Else loved poetry – and often read one to me. It was the one she had recently discovered and read to me, gently complying with my request to film it. Even though it always seemed a little intrusive to ask, I’m glad I did now. There is Else. In her backyard of her house in Studio City, where we often had lunch.
Often times she would find a poem she wanted to share and always deliver them with a lot of emotion. Not for the theater, but because it was the truth. And Else celebrated the truth = – the deep, real truth – the truth that you don’t know at all or even understand until it’s part of your own life.
This one is from December 2016. It’s by Peggy Freydberg on Lonely, Surreal Achievements of Aging, but the way she read it and the language used made me think she wrote it in the beginning. It was delivered so directly, as if it was addressing my soul directly. The phrase “Nothing terrible has happened to you yet” struck me then, even though I didn’t know how true it would be. I had lost my father in 2014, which for me was very terrible. But not as bad as 2020 turned out to be, when I lost so many loved ones. Including Else. And then my own mom in December.
So hearing Else now – and seeing her in this video – her warm, smiley face so immediate and real – is powerful. Because of the way she smiles that smile of ages as she reads it, her joy in telling me, with poetry, the future she already knew.
On getting old
By Margaret Fredberg
I know that growing old is like finding yourself, surprisingly and disturbingly, in a country that is foreign to you. . .

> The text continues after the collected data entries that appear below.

(* ===== verification/Aggregator.v ===== *)
(** * The aggregator: aggregator/aggregator.go

    The aggregator owns three message BLS aggregation services (checkpoint tasks, state
    root updates, operator set updates), the message database and the map of open
    tasks.  Modelled here are the RPC handlers ([ProcessSigned...]), the handlers of the
    services' responses, the checkpoint ticker ([sendNewCheckpointTask]), the REST
    queries, and the select loop of [Start] as [agg_deliver].

    What the aggregator learns from outside during a call (clock, registry, chain) is
    the record [AggEnv]; what it does to the outside is the list of [AggEffect]s of a
    call. *)

From S2P Require Import Prelude CoreTypes Instances Messages BlsAgg OperatorRegistrations Database.

(** [taskmanager.CheckpointTask]. *)
Record CheckpointTask := mkCheckpointTask {
  ct_TaskCreatedBlock : Z;
  ct_FromTimestamp : Timestamp;
  ct_ToTimestamp : Timestamp;
  ct_QuorumThreshold : Z;
  ct_QuorumNumbers : bytes }.

Definition zeroTask : CheckpointTask := mkCheckpointTask 0 0 0 0 [].

Definition taskChallengeWindowBlock : Z := 100.
Definition taskResponseSubmissionBufferBlock : Z := 15.
Definition taskAggregationTimeout : Z := 60.
Definition blockTime : Z := 12.

(** The time after which a task's aggregation expires, in seconds; timers are events of
    the model, so the value itself is not used. *)
Definition taskTimeToExpiry : Z :=
  (taskChallengeWindowBlock - taskResponseSubmissionBufferBlock) * blockTime - taskAggregationTimeout.

(** [strings.Contains(err.Error(), "expired")]; the texts of the other errors of the
    service do not contain the word. *)
Definition mentions_expired (e : GoError) : bool :=
  let contains s := match String.index 0 "expired" s with Some _ => true | None => false end in
  match e with
  | MessageExpiredError => true
  | NewError text | ExternalError text => contains text
  | _ => false
  end.

Section Aggregator.
Context `{B : BlsOps} `{H : HashOps} `{A : AbiOps}.
Context {G1 : GormOps StateRootUpdateModel} {G2 : GormOps OperatorSetUpdateModel}.
Context {S : Type} `{OI : !OperatorsInfo S}.

(** ** State and environment *)

#[local] Notation BlsService := (Service (M := ServiceMessage)).
#[local] Notation BlsResponse := (MessageBlsAggregationServiceResponse (M := ServiceMessage)).

Record Aggregator := mkAggregator {
  ag_checkpointInterval : Z;
  ag_taskBlsAggregationService : BlsService;
  ag_stateRootUpdateBlsAggregationService : BlsService;
  ag_operatorSetUpdateBlsAggregationService : BlsService;
  ag_tasks : gmap TaskIndex CheckpointTask;
  ag_msgDb : Database }.

(** [ae_now] is [clock.Now().Unix()], an int64; block times and the other chain data
    come from the Ethereum clients, the reader and the writer. *)
Record AggEnv := mkAggEnv {
  ae_avs : AvsEnv;
  ae_now : Z;
  ae_operatorRegistrationsService : S;
  ae_GetOperatorSetUpdateBlock : OperatorSetUpdateId → go Z;
  ae_BlockNumber : go Z;
  ae_BlockTime : Z → go Z;
  ae_GetLastCheckpointToTimestamp : go Timestamp;
  ae_SendNewCheckpointTask :
    Timestamp → Timestamp → Z → list QuorumNum → go (CheckpointTask * TaskIndex) }.

Inductive AggEffect : Type :=
| IncErroredSubmissions
| IncExpiredMessages
| IncExpiredTasks
| ObserveLastStateRootUpdateReceived (rollupId : RollupId) (blockHeight : BlockNumber)
| ObserveLastStateRootUpdateAggregated (rollupId : RollupId) (blockHeight : BlockNumber)
| ObserveLastOperatorSetUpdateReceived (id : OperatorSetUpdateId)
| ObserveLastOperatorSetUpdateAggregated (id : OperatorSetUpdateId)
| ObserveLastCheckpointReferenceSent (taskIndex : TaskIndex)
| ObserveLastCheckpointTaskReferenceReceived (taskIndex : TaskIndex)
| ObserveLastCheckpointTaskReferenceAggregated (taskIndex : TaskIndex)
| BroadcastOperatorSetUpdate (msg : OperatorSetUpdateMessage) (info : RollupOperatorsSignatureInfo)
| SendAggregatedResponse (task : CheckpointTask) (resp : CheckpointTaskResponse)
    (aggregation : MessageBlsAggregation).

(** What an RPC handler yields: the aggregator, what the caller gets, the responses
    the service sent, and the effects. *)
Record Outcome := mkOutcome {
  oc_agg : Aggregator;
  oc_result : SendResult;
  oc_responses : list BlsResponse;
  oc_effects : list AggEffect }.

Definition set_taskBls (agg : Aggregator) (sv : BlsService) : Aggregator :=
  mkAggregator (ag_checkpointInterval agg) sv (ag_stateRootUpdateBlsAggregationService agg)
    (ag_operatorSetUpdateBlsAggregationService agg) (ag_tasks agg) (ag_msgDb agg).
Definition set_stateRootBls (agg : Aggregator) (sv : BlsService) : Aggregator :=
  mkAggregator (ag_checkpointInterval agg) (ag_taskBlsAggregationService agg) sv
    (ag_operatorSetUpdateBlsAggregationService agg) (ag_tasks agg) (ag_msgDb agg).
Definition set_operatorSetBls (agg : Aggregator) (sv : BlsService) : Aggregator :=
  mkAggregator (ag_checkpointInterval agg) (ag_taskBlsAggregationService agg)
    (ag_stateRootUpdateBlsAggregationService agg) sv (ag_tasks agg) (ag_msgDb agg).
Definition set_tasks (agg : Aggregator) (tasks : gmap TaskIndex CheckpointTask) : Aggregator :=
  mkAggregator (ag_checkpointInterval agg) (ag_taskBlsAggregationService agg)
    (ag_stateRootUpdateBlsAggregationService agg) (ag_operatorSetUpdateBlsAggregationService agg)
    tasks (ag_msgDb agg).
Definition set_msgDb (agg : Aggregator) (db : Database) : Aggregator :=
  mkAggregator (ag_checkpointInterval agg) (ag_taskBlsAggregationService agg)
    (ag_stateRootUpdateBlsAggregationService agg) (ag_operatorSetUpdateBlsAggregationService agg)
    (ag_tasks agg) db.

(** ** Checks *)

(** The conversions of [now] and of the timeout to uint64 are written out; the
    subtraction is on uint64. *)
Definition validateMessageTimestamp (env : AggEnv) (messageTimestamp : Timestamp) : go unit :=
  let now := u64 (ae_now env) in
  let timeoutInSeconds := u64 MESSAGE_SUBMISSION_TIMEOUT in
  if (timeoutInSeconds <? now) && (messageTimestamp <? u64 (now - timeoutInSeconds))
  then Err MessageTimeoutError else Ok tt.

(** The dynamic types the type switch of [verifySignature] distinguishes. *)
Inductive SignedAny : Type :=
| AnyCheckpointTaskResponse (m : SignedCheckpointTaskResponse)
| AnyStateRootUpdate (m : SignedStateRootUpdateMessage)
| AnyOperatorSetUpdate (m : SignedOperatorSetUpdateMessage)
| AnyOther.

Suddenly you realize that you are here, in a strange place, and that you will stay here, with no way to go back.
As you stand alone on this barren plain, your only shadow elongated and black on its late afternoon light, you realize that this new land is dark and lonely, with no reference to all you’ve ever had. known.
Nothing terrible has happened to you yet, just little things. But terrible things happen to others all the time and can happen to you too.
You are finally, of course, full of fear.
I tell myself that I need to see something in the mirror besides my crumpled veneer if I want to be calm; that I will have to come to terms with the loss of smooth skin, and find satisfaction in gaining something to take its place. Something, yes, that should have always been in me. Or something that has always been in me but never saw the light of day.
And so I stand in this open country where there are no familiar landmarks, and it suddenly occurs to me that, yes, this is the land of old age.
I am old. Also, I accept the reality, however humiliating it may be, that people will look at me and see that I am old.
It’s gone, that insane security, so happy as long as it lasted, to believe it couldn’t happen to me. Let’s go.